Cutting edge: suppression of GM-CSF expression in murine and human T cells by IL-27.

Authors:
Young A1, Linehan E, Hams E, O'Hara Hall AC, McClurg A, Johnston JA, Hunter CA, Fallon PG, Fitzgerald DC
In:
Source: J Immunol
Publication Date: (2012)
Issue: 189 (5): 2079-83
Research Area:
Immunotherapy / Hematology
Cells used in publication:
T cell, mouse - C57BL/6
Species: mouse
Tissue Origin: blood
Culture Media:
Experiment


Abstract

GM-CSF is a potent proinflammatory cytokine that plays a pathogenic role in the CNS inflammatory disease experimental autoimmune encephalomyelitis. As IL-27 alleviates experimental autoimmune encephalomyelitis, we hypothesized that IL-27 suppresses GM-CSF expression by T cells. We found that IL-27 suppressed GM-CSF expression in CD4+ and CD8+ T cells in splenocyte and purified T cell cultures. IL-27 suppressed GM-CSF in Th1, but not Th17, cells. IL-27 also suppressed GM-CSF expression by human T cells in nonpolarized and Th1- but not Th17-polarized PBMC cultures.

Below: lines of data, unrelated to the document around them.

(** The latched errors have no slot in the page. *)
Lemma ok_esr_pending a v : apic_ok a -> 0 <= v < 2 ^ 32 -> apic_ok (set_reg a r_esr_pending v).
Proof.
  intros [[] F] V. split; [|exact F].
  constructor; simpl; try done; [by apply upd_reg_range|]. intros P. by apply coh_esr_pending, ok_page0.
Qed.

Lemma sync_set_esr a e p : relm_vapic_sync_reg (set_reg (set_reg a r_esr e) r_esr_pending p) APIC_REG_ESR e =
  set_reg (store a r_esr APIC_REG_ESR e) r_esr_pending p.
Proof. unfold store, relm_vapic_sync_reg; simpl. by destruct (vapic_page a). Qed.
Lemma sync_set_svr a v b : relm_vapic_sync_reg (set_enabled (set_reg a r_svr v) b) APIC_REG_SVR v =
  set_enabled (store a r_svr APIC_REG_SVR v) b.
Proof. unfold store, relm_vapic_sync_reg; simpl. by destruct (vapic_page a). Qed.
Lemma sync_set_lvt a v m s : relm_vapic_sync_reg (set_timer (set_reg a r_lvt_timer v) m s) APIC_REG_LVT_TIMER v =
  set_timer (store a r_lvt_timer APIC_REG_LVT_TIMER v) m s.
Proof. unfold store, relm_vapic_sync_reg; simpl. by destruct (vapic_page a). Qed.

Lemma ok_eoi_slot a : apic_ok a -> apic_ok (relm_vapic_sync_reg a APIC_REG_EOI 0).
Proof.
  intros [B F]. split; [|unfold ppr_fresh; by asimp]. constructor; asimp; try apply B.
  intros P. eapply coh_same; [|by apply (ok_page a B)]. intros x. rewrite sync_read by done.
  destruct (Z.eqb_spec x APIC_REG_EOI) as [->|]; [symmetry; by apply (coh_eoi _ _ _ _ _ (ok_page a B P))|done].
Qed.
Lemma ok_ccr_slot a v : apic_ok a -> apic_ok (relm_vapic_sync_reg a APIC_REG_TIMER_CCR v).
Proof.
  intros [B F]. split; [|unfold ppr_fresh; by asimp]. constructor; asimp; try apply B.
  intros P. eapply coh_ccr_write; [by apply (ok_page a B)|]. intros x. by rewrite sync_read by done.
Qed.
Definition CR_ACCESS_CR_NUMBER_MASK : Z := 0x0F.
Definition CR_ACCESS_CR_NUMBER_CR0 : Z := 0.
Definition CR_ACCESS_CR_NUMBER_CR3 : Z := 3.
Definition CR_ACCESS_CR_NUMBER_CR4 : Z := 4.
Definition CR_ACCESS_TYPE_MASK : Z := 0x30.
Definition CR_ACCESS_TYPE_WRITE : Z := 0.
Definition CR_ACCESS_SOURCE_REG_MASK : Z := 0xF00.
Definition CR_ACCESS_SOURCE_REG_SHIFT : Z := 8.
Definition X86_CR4_VMXE : Z := Z.shiftl 1 13.
Definition VM_ENTRY_IA32E_MODE : Z := Z.shiftl 1 9.
Definition MSR_IA32_EFER : Z := 0xC0000080.
Definition MSR_IA32_APIC_BASE : Z := 0x1B.
Definition MSR_IA32_VMX_CR0_FIXED0 : Z := 0x486.
Definition MSR_IA32_VMX_CR0_FIXED1 : Z := 0x487.
Definition MSR_IA32_VMX_CR4_FIXED0 : Z := 0x488.
Definition MSR_IA32_VMX_CR4_FIXED1 : Z := 0x489.
Definition RELM_GUEST_IDT_STUBS_GPA : Z := 0x6000.
Definition RELM_GUEST_IDT_STUBS_STRIDE : Z := 16.
Definition RELM_GUEST_IDT_STUBS_SIZE : Z := 256 * RELM_GUEST_IDT_STUBS_STRIDE.
Definition RELM_KVM_CPUID_SIGNATURE : Z := 0x40000000.
Definition RELM_KVM_CPUID_FEATURES : Z := 0x40000001.

(** Register numbers. *)
Definition RAX : nat := 0.
Definition RCX : nat := 1.
Definition RDX : nat := 2.
Definition RBX : nat := 3.
Definition RSP : nat := 4.

Definition gpr (c : xcpu) (r : nat) : Z := default 0 (x_gprs c !! r).
Definition set_gpr (c : xcpu) (r : nat) (v : Z) : xcpu := set_gprs c (<[r := v]> (x_gprs c)).

Section Handlers.
Context {Zy : Zydis} (kmap : Z -> bool) (h : host).
Context (optab : Z -> relm_virtio_device_ops).
Context (wr : Z -> bool) (now : Z) (vmptr self : Z) (stk : list Z).
Context (cpuid : Z -> Z -> Z * Z * Z * Z) (rdmsr : Z -> Z).

Definition stop (s : vcpu_state) (w : world) : world := on_cpu (fun c => set_xstate c s) w.

(** [instr_len = __vmread(VM_EXIT_INSTRUCTION_LEN); _vmwrite(GUEST_RIP, guest_rip + instr_len);] *)
Definition skip (guest_rip : Z) (c : xcpu) : xcpu :=
  vmwrite_ wr c GUEST_RIP (u64 (guest_rip + __vmread c VM_EXIT_INSTRUCTION_LEN)).

(** ** CPUID *)

Definition relm_handle_kvm_cpuid_leaf (leaf : Z) (r : Z * Z * Z * Z) : Z * Z * Z * Z :=
  if leaf =? RELM_KVM_CPUID_SIGNATURE then (RELM_KVM_CPUID_FEATURES, 0x4b4d564b, 0x564b4d56, 0x0000004d)
  else if leaf =? RELM_KVM_CPUID_FEATURES then (0, 0, 0, 0)
  else r.

Definition emulate_cpuid (c : xcpu) : xcpu :=
  let leaf := u32 (gpr c RAX) in
  let subleaf := u32 (gpr c RCX) in
  let '(eax, ebx, ecx, edx) := relm_handle_kvm_cpuid_leaf leaf (cpuid leaf subleaf) in
  set_gpr (set_gpr (set_gpr (set_gpr c RAX eax) RBX ebx) RCX ecx) RDX edx.

Definition handle_cpuid (w : world) (guest_rip : Z) : Z * world :=
  (1, on_cpu (fun c => skip guest_rip (emulate_cpuid c)) w).

(** ** Control registers *)

Definition source_reg (exit_qual : Z) : Z :=
  Z.shiftr (Z.land exit_qual CR_ACCESS_SOURCE_REG_MASK) CR_ACCESS_SOURCE_REG_SHIFT.

Definition skip_here (c : xcpu) : xcpu := skip (__vmread c GUEST_RIP) c.

(** Both copies of the register get the value; the read shadow gets [shadow] of it.
    A failing write of the shadow returns -EIO without stepping over the instruction. *)
Definition cr_write (field shadow_field fixed0 fixed1 : Z) (shadow : Z -> Z) (keep : xcpu -> Z -> xcpu)
    (c : xcpu) (src : Z) : Z * xcpu :=
  if 15 <? src then (1, skip_here c)
  else
    let v := Z.land (Z.lor (guest_reg_read (x_gprs c) src) (rdmsr fixed0)) (rdmsr fixed1) in
    let c := vmwrite_ wr (keep c v) field v in
    match _vmwrite wr c shadow_field (shadow v) with
    | (false, c) => (- EIO, c)
    | (true, c) => (1, skip_here c)
    end.
(* ===== verification/Vm.v ===== *)
(** * The life of a VM

    src/core/vm.c: creation and destruction of a VM, adding and finding its vCPUs,
    starting and stopping all of them; and the [add_vcpu] operations of the two x86
    backends.  The second-stage tables are behind [MemOps] and [VmOps] (the two
    entries of [struct relm_mem_ops] that only creation uses); each vCPU slot holds
    the vCPU with its thread, the [sys] of [Vcpu].

    Allocations of structs are boolean parameters (whether they succeed).  A caller
    that waits in [kthread_stop] lets the thread run: [before i] and [during i] are
    the CPUs the scheduler gives the thread of slot [i] until the stop request and
    after it.  A wait that is not over at the end of [during i] is [OutOfFuel]; the
    theorems show it ends. *)
From stdpp Require Import pretty.
From S2P Require Import Prelude HostMem Radix MemOps VmMem X86Pt Ept Npt GuestMem Mmu GuestPt Vcpu.

Definition RELM_MAX_VCPUS : Z := 1.
Definition HOST_CPU_ID : Z := 1.
Definition RELM_VM_NAME_LEN : nat := 16.
Definition VPID_TO_INDEX (vpid : Z) : Z := vpid - 1.
Definition VPID_IS_VALID (vpid max : Z) : bool := (0 <? vpid) && (vpid <=? max).

Inductive vm_state :=
  | VM_STATE_CREATED | VM_STATE_INITIALIZED | VM_STATE_RUNNING | VM_STATE_SUSPENDED | VM_STATE_STOPPED.
#[export] Instance vm_state_eq_dec : EqDecision vm_state.
Proof. solve_decision. Defined.

(** [vo_buffer]: whether the page buffer of the guest tables can be allocated. *)
Class VmOps (MO : MemOps) := {
  vo_setup : host -> Z * host * option mo_ctx;
  vo_buffer : bool;
  vo_create_guest_page_tables : option mo_ctx -> host -> relm_vm_memory -> access (host * option Z)
}.

(** What creation relies on: [setup] makes an empty context of fresh tables or takes
    nothing; building the guest tables writes bytes of guest RAM only, and succeeds
    when its buffer and the last three pages of RAM are there. *)
Class VmOpsOk {PA : PageAlloc} {MO : MemOps} {MOok : MemOpsOk MO} (VO : VmOps MO) := {
  vo_setup_ok h r h' o : vo_setup h = (r, h', o) ->
    (r = 0 /\ exists c T, o = Some c /\ mo_inv h' c T /\ T ## h_live h /\ h_live h' = h_live h ∪ T) \/
    (r < 0 /\ h_live h' = h_live h);
  vo_tables_ok h c m : ram_inv m -> total_guest_ram m mod 4096 = 0 ->
    3 * 4096 <= total_guest_ram m < 2 ^ 48 ->
    (forall g, total_guest_ram m - 3 * 4096 <= g < total_guest_ram m -> covered_gpa m g) ->
    exists h', vo_create_guest_page_tables (Some c) h m =
        Done (if vo_buffer then 0 else - ENOMEM)
             (h', if vo_buffer then Some (total_guest_ram m - 3 * 4096) else None) /\
      h_words h' = h_words h /\ h_live h' = h_live h
}.

Section Vm.
Context {MO : MemOps} {VO : VmOps MO} {ops : vcpu_arch_ops}.

(** [vcpus] is [None] for the NULL array. *)
Record relm_vm := RelmVm {
  vm_id : Z; vm_name : string; vm_memory : vm_mem; pml4_gpa : Z;
  max_vcpus : Z; online_vcpus : Z; vcpus : option (list (option sys));
  vm_st : vm_state; vm_start_time_ns : Z
}.
(** The four fields of a data segment. *)
Definition segment (s b l a : Z) (sel base limit ar : Z) : list (Z * Z) := [(s, sel); (b, base); (l, limit); (a, ar)].
Definition data_segments (sel base limit ar : Z) : list (Z * Z) :=
  segment GUEST_DS_SELECTOR GUEST_DS_BASE GUEST_DS_LIMIT GUEST_DS_AR_BYTES sel base limit ar ++
  segment GUEST_ES_SELECTOR GUEST_ES_BASE GUEST_ES_LIMIT GUEST_ES_AR_BYTES sel base limit ar.
Definition seg_ss : Z -> Z -> Z -> Z -> list (Z * Z) := segment GUEST_SS_SELECTOR GUEST_SS_BASE GUEST_SS_LIMIT GUEST_SS_AR_BYTES.
Definition seg_fs : Z -> Z -> Z -> Z -> list (Z * Z) := segment GUEST_FS_SELECTOR GUEST_FS_BASE GUEST_FS_LIMIT GUEST_FS_AR_BYTES.
Definition seg_gs : Z -> Z -> Z -> Z -> list (Z * Z) := segment GUEST_GS_SELECTOR GUEST_GS_BASE GUEST_GS_LIMIT GUEST_GS_AR_BYTES.
Definition seg_cs : Z -> Z -> Z -> Z -> list (Z * Z) := segment GUEST_CS_SELECTOR GUEST_CS_BASE GUEST_CS_LIMIT GUEST_CS_AR_BYTES.
Definition seg_ldtr : Z -> Z -> Z -> Z -> list (Z * Z) :=
  segment GUEST_LDTR_SELECTOR GUEST_LDTR_BASE GUEST_LDTR_LIMIT GUEST_LDTR_AR_BYTES.
Definition seg_tr : Z -> Z -> Z -> Z -> list (Z * Z) := segment GUEST_TR_SELECTOR GUEST_TR_BASE GUEST_TR_LIMIT GUEST_TR_AR_BYTES.

Definition idle_state : list (Z * Z) :=
  [(GUEST_ACTIVITY_STATE, 0); (GUEST_INTERRUPTIBILITY_INFO, 0); (GUEST_PENDING_DBG_EXCEPTIONS, 0);
   (VMCS_LINK_POINTER, 0xFFFFFFFFFFFFFFFF)].

Definition LONG_EFER : Z := bits [EFER_LME; EFER_LMA; EFER_SCE].
(** What the report should say about [cr2]. *)
Definition verdict_ok (v : pf_verdict) : Prop :=
  match x86_translate h m (mmu_regs c) cr2 with
  | None => v = if Z.testbit (efer (mmu_regs c)) 10 && Z.testbit (cr4 (mmu_regs c)) 12 then PfUnsupported (- EINVAL)
                else PfNoMapping (Z.testbit (__vmread c VM_EXIT_INTR_ERROR_CODE) 0)
  | Some gpa => (covered_gpa m gpa /\ exists start size, v = PfInside start size /\ start <= gpa < start + size) \/
                (~ covered_gpa m gpa /\ v = PfOutside)
  end.

Lemma in_ram_ok gpa :
  match relm_page_fault_addr_in_guest_ram m gpa with
  | Some (start, size) => covered_gpa m gpa /\ start <= gpa < start + size
  | None => ~ covered_gpa m gpa
  end.
Proof.
  unfold relm_page_fault_addr_in_guest_ram. pose proof (find_region_spec m RI None gpa) as F. unfold find_region in F.
  destruct (List.find _ _) as [r|]; [|by apply F]. destruct F as [Hr Hg]; [done|]. split; [|done].
  destruct (region_page m RI r gpa Hr Hg) as (ps & p & _ & _ & Hp). by exists p.
Qed.

Lemma window_ok rip : 0 <= rip -> rip + 15 <= 2 ^ 64 ->
  exists ret l, relm_page_fault_dump_insn_window kmap h m c stk_raw stk_inner stk_operand stk_text rip = Done ret l.
Proof.
  intros H0 H1. unfold relm_page_fault_dump_insn_window, RELM_PAGE_FAULT_INSN_DUMP_WINDOW.
  destruct (Z.ltb_spec rip 0x20); [by eexists _, _|]. apply range_ok; lia.
Qed.

End DumpOk.

(** A pass-through window of a device is in the list of regions, and the report calls an address in it
    backed guest RAM. *)
Lemma mmio_window_called_ram m gpa size n flags g : 0 <= gpa -> gpa + size < 2 ^ 64 -> gpa <= g < gpa + size ->
  relm_page_fault_addr_in_guest_ram
    (set_regions m (GuestRegion gpa size None n flags :: mem_regions m) (total_guest_ram m)) g = Some (gpa, size).
Proof.
  intros H0 H1 H2. unfold relm_page_fault_addr_in_guest_ram, in_gr. simpl. rewrite u64_small by lia.
  rewrite (proj2 (Z.leb_le _ _)), (proj2 (Z.ltb_lt _ _)) by lia. done.
Qed.

(** ** Concrete instances

    A library that knows two instructions. *)
Module DebugDemo.
Import GuestMemDemo MmuDemo.
Lemma is_table_valid e : s2_is_table e = true -> flag e S2_DESC_VALID = true.
Proof.
  unfold s2_is_table, s2_type, flag. intros T%Z.eqb_eq. apply negb_true_iff, Z.eqb_neq. intros V.
  apply (f_equal (fun z => Z.land z 1)) in T. rewrite <- Z.land_assoc in T. change (Z.land S2_DESC_TYPE_MASK 1) with S2_DESC_VALID in T.
  by rewrite V in T.
Qed.

Lemma kind_of_table n e : (1 < n)%nat -> s2_is_table e = true -> arm_kind n e = KTable (s2_addr e).
Proof. intros Hn T. unfold arm_kind. rewrite (is_table_valid _ T), T. by destruct n as [|[|[|[|n]]]]; try lia. Qed.

Lemma kind_table_inv n e c : arm_kind n e = KTable c -> s2_is_table e = true /\ c = s2_addr e.
Proof. unfold arm_kind. destruct (s2_is_table e); repeat case_match; intros [=]; done. Qed.

Lemma addr_mask x : s2_addr x = ((x / 4096) mod 2 ^ 36) * 4096.
Proof. exact (land_field x 12 36 ltac:(lia) ltac:(lia)). Qed.

Lemma addr_id x : 0 <= x < 2 ^ 48 -> x mod 4096 = 0 -> s2_addr x = x.
Proof. intros H1 H2. rewrite addr_mask. zpow. zdm. Qed.
Lemma flat_at n g p : ram_at (flat_mem n) g p <->
  0 <= g < 4096 * Z.of_nat n /\ pages n !! Z.to_nat (g / 4096) = Some p.
Proof.
  unfold flat_mem. rewrite (ram_at_cons _ _ _ (pages n)) by done. cbn [gr_gpa_start gr_size].
  rewrite Z.sub_0_r. split.
  - intros [[Hg E]|(r & _ & []%not_elem_of_nil & _)]. done.
  - intros [Hg E]. by left.
Qed.

Lemma flat_mem_ram n : (512 <= n)%nat -> Z.of_nat n < 2 ^ 35 -> flat_ram (fun _ => true) (flat_mem n).
Proof.
  intros Hn Hm. assert (length (pages n) = n) as Ln by (unfold pages; by rewrite length_map, length_seq).
  split; [split| | |].
  - intros r ->%list_elem_of_singleton. exists (pages n). rewrite Ln. cbn [gr_pages gr_size gr_nr_pages gr_gpa_start].
    split_and!; try done; lia.
  - intros r r' g ->%list_elem_of_singleton ->%list_elem_of_singleton. done.
  - intros g g' p [Hg [_ E]%pages_lookup]%flat_at [Hg' [_ E']%pages_lookup]%flat_at. zdm.
  - done.
  - intros g Hg. change (total_guest_ram (flat_mem n)) with (4096 * Z.of_nat n) in Hg.
    exists (4096 * (Z.of_nat (Z.to_nat (g / 4096)) + 1)). apply flat_at. split; [lia|]. apply pages_lookup. zdm.
  - change (total_guest_ram (flat_mem n)) with (4096 * Z.of_nat n). lia.
Qed.

(** A header with one setup sector and no preferred address. *)
Definition hdr0 : relm_setup_header :=
  patch_header (SetupHeader 1 0 0 0 0 0 0xAA55 0 0x53726448 0x20F 0 0 0 0 1 0 0 0 0 0 0 0 0 0 0 0 0 0 1 0 0 0 0 0 0
                  0 0 0 0) 0.
Definition bzimage : list Z :=
  replicate 0x1F1 0 ++ header_bytes hdr0 ++ replicate 404 0 ++ [0x90; 0x90; 0x90; 0x90; 0x90; 0xF4].
Definition initrd : list Z := [0x30; 0x37; 0x30].
Definition firmware (name : string) : Z * list Z :=
  if String.eqb name RELM_KERNEL_FW_NAME then (0, bzimage)
  else if String.eqb name RELM_INITRD_FW_NAME then (0, initrd) else (- 2, []).
Definition mem : relm_vm_memory := flat_mem (Z.to_nat 32768).

Lemma mem_ram : flat_ram (fun _ => true) mem.
Proof. apply flat_mem_ram; lia. Qed.
Lemma mem_size : total_guest_ram mem = 0x8000000.
Proof. change (total_guest_ram mem) with (4096 * Z.of_nat (Z.to_nat 32768)). lia. Qed.
Lemma bzimage_bytes : Forall is_byte bzimage.
Proof. apply (bool_decide_unpack _). vm_compute. done. Qed.
Lemma image_facts : payload bzimage = [0x90; 0x90; 0x90; 0x90; 0x90; 0xF4] /\ load_address bzimage = 0x1000000 /\
  setup_bytes bzimage = 1024 /\ length bzimage = 1030%nat /\ bootable (image_header bzimage).
Proof. vm_compute. repeat split; discriminate || reflexivity. Qed.
Lemma image_loadable : loadable mem bzimage.
Proof.
  destruct image_facts as (P & L & S & Ln & B). split; [rewrite Ln; lia|exact B|rewrite S, Ln; lia| |];
    rewrite ?P, ?L, ?mem_size; simpl; lia.
Qed.



End BootDemo.
(** Mapping RAM into a new domain: [k] pages are mapped, all of them on success. *)
Lemma init_map_ram {A : IommuApi} {Aok : IommuApiOk A} h ept T ram x0 x1 x2 r :
  ept_ok h ept T -> 0 <= ram <= 2 ^ 48 -> relm_iommu_init x0 = (0, x1) ->
  relm_iommu_map_guest_ram h (Some ept) ram x1 = (r, x2) ->
  exists d k, active x2 = Some d /\ 0 <= k /\ 4096 * k < ram + 4096 /\ (r = 0 -> ram <= 4096 * k) /\
    forall a, io_walk d a = if decide (0 <= a < 4096 * k) then (fun p => (p, RW)) <$> ept_translate h ept a else None.
Proof.
  intros Ok Hr Ei Em.
  assert (exists d0, active x1 = Some d0 /\ forall a, io_walk d0 a = None) as (d0 & A0 & W0).
  { unfold relm_iommu_init in Ei. destruct io_present; [|done]. cbn [negb] in Ei.
    destruct io_domain_alloc as [d|] eqn:Ed; [|done]. injection Ei as <-.
    exists d. split; [done|]. apply (io_alloc_ok d Ed). }
  unfold relm_iommu_map_guest_ram in Em. rewrite A0 in Em. set (n := Z.to_nat ((ram + 4095) / 4096)) in *.
  assert (ram <= 4096 * Z.of_nat n < ram + 4096) as En by (unfold n; rewrite Z2Nat.id; zdm).
  destruct (map_ram_loop_spec n h ept T 0 x1 d0 r x2 Ok A0 eq_refl ltac:(lia) ltac:(lia) Em)
    as (_ & d & k & Ad & _ & K & Kr & W). exists d, k. split_and!; [done|lia|lia|lia|].
  intros a. rewrite W. unfold mirrored. rewrite W0, Z.add_0_l. case_decide; [|done]. by destruct (ept_translate h ept a).
Qed.
(** The handlers are declared and not yet written: the dispatch is the choice of one. *)
Inductive sync_handler :=
  | handle_unknown_exception | handle_wfx | handle_fp_simd_trap | handle_pauth_trap | handle_sve_trap
  | handle_sme_trap | handle_bti_exception | handle_illegal_execution_state | handle_eret_trap
  | handle_pauth_fault | handle_hvc | handle_smc | handle_sysreg | handle_instruction_abort
  | handle_data_abort | handle_pc_alignment | handle_sp_alignment | handle_fp_exception | handle_breakpoint
  | handle_single_step | handle_watchpoint | handle_brk | handle_unexpected_sync | handle_unhandled_sync.

#[export] Instance sync_handler_eq_dec : EqDecision sync_handler.
Proof. solve_decision. Defined.

Definition relm_arm64_dispatch_sync (esr_el2 : Z) : sync_handler :=
  let ec := u32 (Z.shiftr (Z.land esr_el2 RELM_ARM64_ESR_EC_MASK) RELM_ARM64_ESR_EC_SHIFT) in
  if ec =? RELM_ARM64_EC_UNKNOWN then handle_unknown_exception
  else if ec =? RELM_ARM64_EC_WFX then handle_wfx
  else if ec =? RELM_ARM64_EC_FP_ASIMD then handle_fp_simd_trap
  else if ec =? RELM_ARM64_EC_PAUTH then handle_pauth_trap
  else if ec =? RELM_ARM64_EC_SVE then handle_sve_trap
  else if ec =? RELM_ARM64_EC_SME then handle_sme_trap
  else if ec =? RELM_ARM64_EC_BTI then handle_bti_exception
  else if ec =? RELM_ARM64_EC_ILLEGAL_STATE then handle_illegal_execution_state
  else if ec =? RELM_ARM64_EC_ERET then handle_eret_trap
  else if ec =? RELM_ARM64_EC_FPAC then handle_pauth_fault
  else if ec =? RELM_ARM64_EC_HVC64 then handle_hvc
  else if ec =? RELM_ARM64_EC_SMC64 then handle_smc
  else if ec =? RELM_ARM64_EC_SYS64 then handle_sysreg
  else if ec =? RELM_ARM64_EC_IABT_LOWER then handle_instruction_abort
  else if ec =? RELM_ARM64_EC_DABT_LOWER then handle_data_abort
  else if ec =? RELM_ARM64_EC_PC_ALIGNMENT then handle_pc_alignment
  else if ec =? RELM_ARM64_EC_SP_ALIGNMENT then handle_sp_alignment
  else if ec =? RELM_ARM64_EC_FP_EXCEPTION64 then handle_fp_exception
  else if ec =? RELM_ARM64_EC_BREAKPOINT_LOWER then handle_breakpoint
  else if ec =? RELM_ARM64_EC_SINGLE_STEP_LOWER then handle_single_step
  else if ec =? RELM_ARM64_EC_WATCHPOINT_LOWER then handle_watchpoint
  else if ec =? RELM_ARM64_EC_BRK64 then handle_brk
  else if (ec =? RELM_ARM64_EC_SVC64) || (ec =? RELM_ARM64_EC_IABT_CURRENT) ||
          (ec =? RELM_ARM64_EC_DABT_CURRENT) || (ec =? RELM_ARM64_EC_BREAKPOINT_CURRENT) ||
          (ec =? RELM_ARM64_EC_SINGLE_STEP_CURRENT) || (ec =? RELM_ARM64_EC_WATCHPOINT_CURRENT) ||
          (ec =? RELM_ARM64_EC_SERROR) then handle_unexpected_sync
  else handle_unhandled_sync.

(** ** The controls *)

(** [w] is the word whose set bits are [l]. *)
Definition has_bits (l : list Z) (w : Z) : Prop := forall n, 0 <= n -> Z.testbit w n = bool_decide (n ∈ l).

In vivo, IL-27p28 deficiency resulted in increased GM-CSF expression by CNS-infiltrating T cells during Toxoplasma gondii infection. Although in vitro suppression of GM-CSF by IL-27 was independent of IL-2 suppression, IL-10 upregulation, or SOCS3 signaling, we observed that IL-27-driven suppression of GM-CSF was STAT1 dependent. Our findings demonstrate that IL-27 is a robust negative regulator of GM-CSF expression in T cells, which likely inhibits T cell pathogenicity in CNS inflammation.